'Good news' for pensioners as BofE cuts base rate to 5%

The Bank of England (BofE) has cut its base rate to 5 per cent, representing the first drop in interest rates since the onset of the Covid-19 pandemic in March 2020.

Interest rates had been held at 5.25 per cent at seven successive meetings between the Bank’s Monetary Policy Committee (MPC), since they were first increased to that level in August last year.

At the latest meeting, the MPC voted by a narrow majority of five to four to reduce the base rate by 0.25 percentage points, to 5 per cent. Four members were in favour of maintaining the bank rate at 5.25 per cent.

Commenting on the shift, BofE Governor, Andrew Bailey, said that inflationary pressures have “eased enough that we’ve been able to cut interest rates”.

“We need to make sure inflation stays low, and be careful not to cut interest rates too quickly or by too much,” he added in a statement. “Ensuring low and stable inflation is the best thing we can do to support economic growth and the prosperity of the country.”

Standard Life managing director for retail direct, Dean Butler, described the news as a "big moment", highlighting the cut as a "milestone as the UK emerges from a prolonged cost-of-living crisis".

"Savers are likely to be less pleased," he clarified however, noting that while there are some cash savings deals still hovering around 5 per cent, "these are likely to fall off as banks react to today’s news and price in potential further rate drops later this year".

XPS Pensions Group, however, suggested that the cut will come as particularly good news for pensioners, who have suffered "substantial losses" in the real value of their pension income as a result of the spike inflation observed post Covid, where their benefits have fixed increases or are inflation linked but with a cap.

The group also pointed out that the BofE's decision has come at a time when many defined benefit (DB) pension schemes are experiencing "extremely positive funding levels".

Indeed, XPS Pensions Group's tracker showed that the aggregate surplus of UK pension schemes on long-term targets stood at approximately £186bn at the end of July, down from £194bn the previous month.

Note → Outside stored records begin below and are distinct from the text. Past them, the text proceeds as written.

(** The loop of [getAgentStats] from any state of its three variables. *)
Lemma scan_spec (a : address) (ps : list Payment) (acc : bool * Z * Z) :
  fold_left (fun (acc : bool * Z * Z) (p : Payment) =>
               let '(foundFirst, firstPayment, lastPayment) := acc in
               if agent p =? a then
                 (true, if foundFirst then firstPayment else timestamp p, timestamp p)
               else (foundFirst, firstPayment, lastPayment))
            ps acc
  = match paymentsOf a ps with
    | [] => acc
    | p :: rest =>
        (true, if acc.1.1 then acc.1.2 else timestamp p, timestamp (List.last rest p))
    end.
Proof.
  revert acc. induction ps as [|p ps IH]; intros [[b f] l]; [reflexivity|].
  cbn [fold_left paymentsOf List.filter]. rewrite IH.
  fold (paymentsOf a ps).
  destruct (agent p =? a); [|done]. simpl.
  destruct (paymentsOf a ps) as [|p' rest]; [done|].
  rewrite last_cons_default. simpl. by destruct b.
Qed.

(** Until the registry names this ledger, nothing is recorded. *)
Lemma exec_unlinked (c : chain) (tx : Tx) :
  AgentRegistry.paymentLedger (agentRegistry c) <> this c ->
  (forall m, tx = SetPaymentLedger m (this c) ->
             msg_sender m <> AgentRegistry.owner (agentRegistry c)) ->
  AgentRegistry.paymentLedger (agentRegistry (exec c tx)) <> this (exec c tx) /\
  AgentRegistry.owner (agentRegistry (exec c tx)) = AgentRegistry.owner (agentRegistry c) /\
  payments (ledger (exec c tx)) = payments (ledger c).
Proof.
  intros Hne Htx. destruct (exec_step c tx) as [->|H]; [done|].
  destruct H as [m p Ho Ha|m n b Hz Hn Hb|m Hw'|m b Hw' Hb|m k x Hs Hsp
                |m ds x h q Hs Hds Hx Hq Hsp _ _ _]; simpl; try done; try congruence.
  split; [|done]. intros ->. by apply (Htx m).
Qed.

End RecentAndStats.

(** X10. [getRecentPayments(count)] returns, for every [count], the last
    [min(count, payments.length)] payments in the order they were logged: it
    never reverts, and asking for more than there are returns them all. *)
Theorem X10_getRecentPayments_returns_the_latest
    (c : PaymentLedger.chain) (count : Z) :
  0 <= count ->
  PaymentLedger.getPaymentCount c <= MAX_UINT256 ->
  let ps := PaymentLedger.payments (PaymentLedger.ledger c) in
  PaymentLedger.getRecentPayments count c
    = Ok (drop (length ps - Z.to_nat count) ps) /\
  Z.of_nat (length (drop (length ps - Z.to_nat count) ps))
    = Z.min count (PaymentLedger.getPaymentCount c).
Proof.
  intros Hc Hmax ps. unfold PaymentLedger.getPaymentCount in *. fold ps in Hmax |- *.
  split; [|rewrite length_drop; lia].
  unfold PaymentLedger.getRecentPayments. fold ps.
  set (n := Z.to_nat (if Z.of_nat (length ps) <? count then Z.of_nat (length ps) else count)).
  assert (Hn : (n = Nat.min (Z.to_nat count) (length ps))%nat).
  { subst n. destruct (Z.ltb_spec (Z.of_nat (length ps)) count); lia. }
  assert (Hcnt : (if Z.of_nat (length ps) <? count then Z.of_nat (length ps) else count)
                 = Z.of_nat n).
  { subst n. destruct (Z.ltb_spec (Z.of_nat (length ps)) count); lia. }
  rewrite Hcnt. unfold PaymentLedger.checked_sub.
  destruct (Z.leb_spec (Z.of_nat n) (Z.of_nat (length ps))) as [_|]; [|lia].
  cbn [rbind]. unfold PaymentLedger.newArray. rewrite Nat2Z.id.
  replace (Z.of_nat (length ps) - Z.of_nat n) with (Z.of_nat (length ps - n)) by lia.
  rewrite (copyRecent_spec ps (length ps - n) n n) by lia.
  rewrite Nat.sub_diag. cbn [replicate]. rewrite app_nil_r.
  replace (length ps - Z.to_nat count)%nat with (length ps - n)%nat by lia.
  f_equal. apply take_ge. rewrite length_drop. lia.
Qed.

(** X11. Nothing can be logged before the registry names the ledger: as long
    as [paymentLedger] of the registry is not the ledger's own address every
    [logPayment] reverts, and from deployment on the record stays empty until
    the deployer of the registry has sent [setPaymentLedger] with the
    ledger's address. *)
Theorem X11_nothing_is_logged_before_the_ledger_is_linked
    (deployer : Msg) (this : address) (txs : list PaymentLedger.Tx) :
  this <> 0 ->
  (forall m, PaymentLedger.SetPaymentLedger m this ∈ txs ->
             msg_sender m <> msg_sender deployer) ->
  let c := PaymentLedger.execAll txs (PaymentLedger.genesis deployer this) in
  PaymentLedger.payments (PaymentLedger.ledger c) = [] /\
  forall (m : Msg) (ds : string) (x h : Z) (q : string),
    succeeds (PaymentLedger.logPayment m ds x h q c) = false.
Proof.
  intros Hthis Htxs c.
  assert (Hinv : AgentRegistry.paymentLedger (PaymentLedger.agentRegistry c)
                   <> PaymentLedger.this c /\
                 PaymentLedger.payments (PaymentLedger.ledger c) = []).
  { subst c.
    assert (Hgen : forall c0,
               AgentRegistry.paymentLedger (PaymentLedger.agentRegistry c0)
                 <> PaymentLedger.this c0 ->
               PaymentLedger.this c0 = this ->
               AgentRegistry.owner (PaymentLedger.agentRegistry c0) = msg_sender deployer ->
               AgentRegistry.paymentLedger
                 (PaymentLedger.agentRegistry (PaymentLedger.execAll txs c0))
                 <> PaymentLedger.this (PaymentLedger.execAll txs c0) /\
               PaymentLedger.payments (PaymentLedger.ledger (PaymentLedger.execAll txs c0))
                 = PaymentLedger.payments (PaymentLedger.ledger c0)).
    { clear Hthis. induction txs as [|tx txs IH]; intros c0 Hne Ht Ho; [done|].
      simpl.
      destruct (exec_unlinked c0 tx Hne) as (H1 & H2 & H3).
      { intros m Etx. rewrite Ho. apply Htxs. rewrite Etx, Ht. apply elem_of_cons. by left. }
      destruct (IH (fun m Hin => Htxs m (proj2 (elem_of_cons _ _ _) (or_intror Hin)))
                   (PaymentLedger.exec c0 tx) H1) as [I1 I2].
      - by rewrite exec_this.
      - by rewrite H2.
      - split; [done|]. by rewrite I2. }
    apply Hgen; simpl; [by intros E; apply Hthis|done|done]. }
  destruct Hinv as [Hne Hps]. split; [done|].
  intros m ds x h q.
  destruct (PaymentLedger.logPayment m ds x h q c) as [c''| |] eqn:E; [|done..].
  change (PaymentLedger.call (PaymentLedger.LogPayment m ds x h q) c = Ok c'') in E.
  apply call_step in E. inversion E; subst. congruence.
Qed.

(** X12. On every state the two contracts can reach, [getAgentStats(a)] is
    all zeros for an agent without payments, and otherwise the sum and the
    number of the agent's payments with the timestamps of the first and of
    the last of them, in the order they were logged. *)
Theorem X12_getAgentStats_reports_first_and_last_payment
    (this : address) (registry : AgentRegistry.state) (txs : list PaymentLedger.Tx)
    (a : address) :
  let c := PaymentLedger.execAll txs (PaymentLedger.deploy this registry) in
  PaymentLedger.getAgentStats a c
    = match PaymentLedger.paymentsOf a (PaymentLedger.payments (PaymentLedger.ledger c)) with
      | [] => (0, 0, 0, 0)
      | p :: rest =>
          (PaymentLedger.sumAmounts (p :: rest), Z.of_nat (length (p :: rest)),
           PaymentLedger.timestamp p, PaymentLedger.timestamp (List.last rest p))
      end.
Proof.
  intros c.
  destruct (deploy_ledger_invariants this registry) as (H1 & H2 & H3).
  destruct (execAll_ledger_invariants txs _ H1 H2 H3) as (I1 & _ & _).
  fold c in I1. destruct (I1 a) as [Ht Hc].
  unfold PaymentLedger.getAgentStats, PaymentLedger.scanTimestamps.
  rewrite Ht, Hc, scan_spec.
  destruct (PaymentLedger.paymentsOf a (PaymentLedger.payments (PaymentLedger.ledger c)))
    as [|p rest]; [done|].
  by destruct (Z.eqb_spec (Z.of_nat (length (p :: rest))) 0) as [E|_]; [simpl in E; lia|].
Qed.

Based on assets of £1,469bn and liabilities of £1,283bn, XPS found that the aggregate funding level of UK pension schemes on a long-term target basis stood at 114 per cent of the long-term value of liabilities as of 30 July 2024.

However, XPS senior consultant, Henry Shore, pointed out that, the last time the BofE cut the base rate, at the start of the Covid-19 pandemic in March 2020, interest rates were cut to just 0.1 per cent, compared with 5 per cent today, and DB pension schemes faced combined estimated long-term target deficits in excess of £300bn.

"Whilst the significant improvements in funding levels have been great news for members, trustees and sponsors alike, it also highlights how quickly circumstances can change due to unexpected market movements," he continued.

"With The Pensions Regulator’s new DB funding code finally being laid in parliament on Monday 29 July, now is an opportune moment for trustees and sponsors of pension schemes to assess their long-term planning and risk management strategies as they look to protect their positive funding positions and reach their long-term targets.”

Adding to this, Hymans Robertson head of capital markets, Chris Arcari, warned that the pace of rate cuts from here is likely to be very gradual given the current decent growth backdrop and stickiness in underlying measures of inflation.

“While headline inflation has been at the BoE’s 2 per cent target in May and June, energy prices mean it is likely to rise in the second half of the year and is forecast to reach close to 3 per cent by the end of 2024," he continued.

"Furthermore, recent data on GDP growth, services inflation, and wage growth have all exceeded the Bank of England’s forecasts recently, which, all else equal, weighs against the BoE cutting rates."

This was echoed by Cardano senior multi-asset strategist, Ross Barr, who suggested that the overall outlook for the UK economy is "modest".

"We continue to expect to see only a shallow recovery to continue through this year and into 2025," Barr stated.

"Market consensus has moved towards our long-standing cautious view. The onus may well fall upon monetary policy to support the UK economy as recovery progresses into next year."